Yesterday at 22:06, Matthew East wrote:

> The problem is that the Ubuntu changes aren't really suitable for
> using <xinclude>. They range from really small changes (menu path
> changes) to really big ones (complete reorganisation of the
> accessibility guide). Also, we'll probably remove text, and generally
> do other things that we can't use xinclude for.

Yeah, I get the idea.

>> Then, when building translated documentation, you'd first merge all
>> the downloaded PO files from Launchpad with the ones from the package:
>>
>>   msgcat --use-first sr/sr.po launchpad-pos/sr.po > new-sr.po
>
> Can this technique be used or modified even if we don't create
> separate ubuntu-changes pot templates? So, if we build pot templates
> using the existing gnome-user-docs build system and upload them to
> Rosetta, those will have the new strings, and translators can
> translate them. Then, we can slip the po files into the directory
> structure as they are now, and the xml can be built using the existing
> build process.

Well, it almost can.  In practice, you can do with PO files a lot of
things but you have to use gettext tools instead (but, they can do
just basic operations, so you have to combine them in funny ways to
get what you want, but then it's easy to make that a script).
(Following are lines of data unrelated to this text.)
(** * Subtitle pipeline of [app.py]: timestamps, translation, WebVTT emission

    A shallow embedding of the functions of [src/app.py] and proofs about
    them.  Python numbers are modelled as they are at run time: [int] as
    [Z], [float] as an IEEE-754 binary64 value ([spec_float] of the
    Standard Library at precision 53 and [emax] 1024, every operation
    correctly rounded to nearest-even).  Python [str] values are modelled
    by their UTF-8 bytes, which is also what [open(..., encoding="utf-8")]
    puts into the file; the line feed is the single byte 10. *)

From Stdlib Require Import ZArith Lia List Ascii String DecimalString DecimalFacts DecimalPos
  DecimalN SpecFloat.
From stdpp Require Import base option list strings gmap.

Open Scope Z_scope.

(** ** Exceptions and results *)

Inductive exn :=
| ValueError | OverflowError | ZeroDivisionError
| FileNotFoundError | PermissionError | IsADirectoryError
| OSError (msg : string)
| ExternalError (msg : string).

Inductive res (A : Type) :=
| Ok (a : A)
| Raise (e : exn).
Arguments Ok {A} a.
Arguments Raise {A} e.

Definition res_bind {A B} (r : res A) (k : A -> res B) : res B :=
  match r with Ok a => k a | Raise e => Raise e end.

Declare Scope res_scope.
Delimit Scope res_scope with res.
Notation "'let?' x ':=' r 'in' k" := (res_bind r (fun x => k))
  (at level 10, x name, r at level 100, k at level 200) : res_scope.

(** ** Binary64 floats *)

Module F64.

Definition prec : Z := 53.
Definition emax : Z := 1024.

Definition add := SFadd prec emax.
Definition sub := SFsub prec emax.
Definition mul := SFmul prec emax.
Definition div := SFdiv prec emax.
Definition valid := valid_binary prec emax.

(** The float nearest to an integer ([PyLong_AsDouble], [float(n)]). *)
Definition of_Z (n : Z) : spec_float := binary_normalize prec emax n 0 false.

(** A decimal literal [num/den] with [den] a power of ten: Python reads a
    literal as the float nearest to its decimal value, which is what the
    correctly rounded quotient of two exactly representable integers is. *)
Definition literal (num den : Z) : spec_float := div (of_Z num) (of_Z den).

Definition is_finite (x : spec_float) : bool :=
  match x with S754_zero _ | S754_finite _ _ _ => true | _ => false end.

(** C truth value of a double: [if (x)] holds when [x != 0.0], NaN included. *)
Definition nonzero (x : spec_float) : bool :=
  match x with S754_zero _ => false | _ => true end.

(** [x < 0.0] in C: false on NaN and on both zeros. *)
Definition lt0 (x : spec_float) : bool :=
  match x with
  | S754_finite true _ _ | S754_infinity true => true
  | _ => false
  end.

Definition signbit (x : spec_float) : bool :=
  match x with
  | S754_zero s | S754_infinity s | S754_finite s _ _ => s
  | S754_nan => false
  end.

(** [copysign(0.0, y)]. *)
Definition zero_like (y : spec_float) : spec_float := S754_zero (signbit y).

(** C [fmod]: the exact remainder [x - n*y] with [n] the quotient truncated
    toward zero; it carries the sign of [x] and is always representable. *)
Definition fmod (x y : spec_float) : spec_float :=
  match x, y with
  | S754_nan, _ | _, S754_nan => S754_nan
  | S754_infinity _, _ => S754_nan
  | _, S754_zero _ => S754_nan
  | _, S754_infinity _ => x
  | S754_zero _, _ => x
  | S754_finite sx mx ex, S754_finite _ my ey =>
      let ez := Z.min ex ey in
      let r := (Z.pos mx * 2 ^ (ex - ez)) mod (Z.pos my * 2 ^ (ey - ez)) in
      match r with
      | Z0 => S754_zero sx
      | _ => binary_normalize prec emax (cond_Zopp sx r) ez false
      end
  end.

(** C [floor]: the largest integral value not above [x]. *)
Definition floor (x : spec_float) : spec_float :=
  match x with
  | S754_finite s m e =>
      if 0 <=? e then x
      else if (Z.pos m mod 2 ^ (- e)) =? 0 then x
      else binary_normalize prec emax (cond_Zopp s (Z.pos m) / 2 ^ (- e)) 0 s
  | _ => x
  end.

(** The integer part, truncated toward zero, of a finite float. *)
Definition trunc (x : spec_float) : option Z :=
  match x with
  | S754_zero _ => Some 0
  | S754_finite s m e =>
      Some (cond_Zopp s (if 0 <=? e then Z.pos m * 2 ^ e else Z.pos m / 2 ^ (- e)))
  | _ => None
  end.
For example, you can easily separate out the changes done in Ubuntu if
you keep the upstream POT as well, i.e.

  # mark all messages in upstream.pot as translated (to English, but whatever)
  msgen upstream.pot >upstream-en.po
  # mark as translated messages existing in both upstream.pot and ubuntu.pot
  msgmerge -N -o ubuntu-en.po upstream-en.po ubuntu.pot
  # get only untranslated messages
  msgattrib --untranslated ubuntu-en.po > ubuntu-changes.pot

Basically, the idea is this: msg* tools allow us to filter by
translated/untranslated messages, and to merge existing translations.
With that, we create a fully translated upstream POT, merge it in
Ubuntu POT, which now only has changed messages untranslated.  Then,
it's easy to filter it using msgattrib.

The big advantage of a set-up like this is that real upstream GNOME
User Docs would be translatable as part of a package in Ubuntu, and
Ubuntu changes would be in a separate template.  And I think that
would be cool, but I understand it may be too complicated on your end.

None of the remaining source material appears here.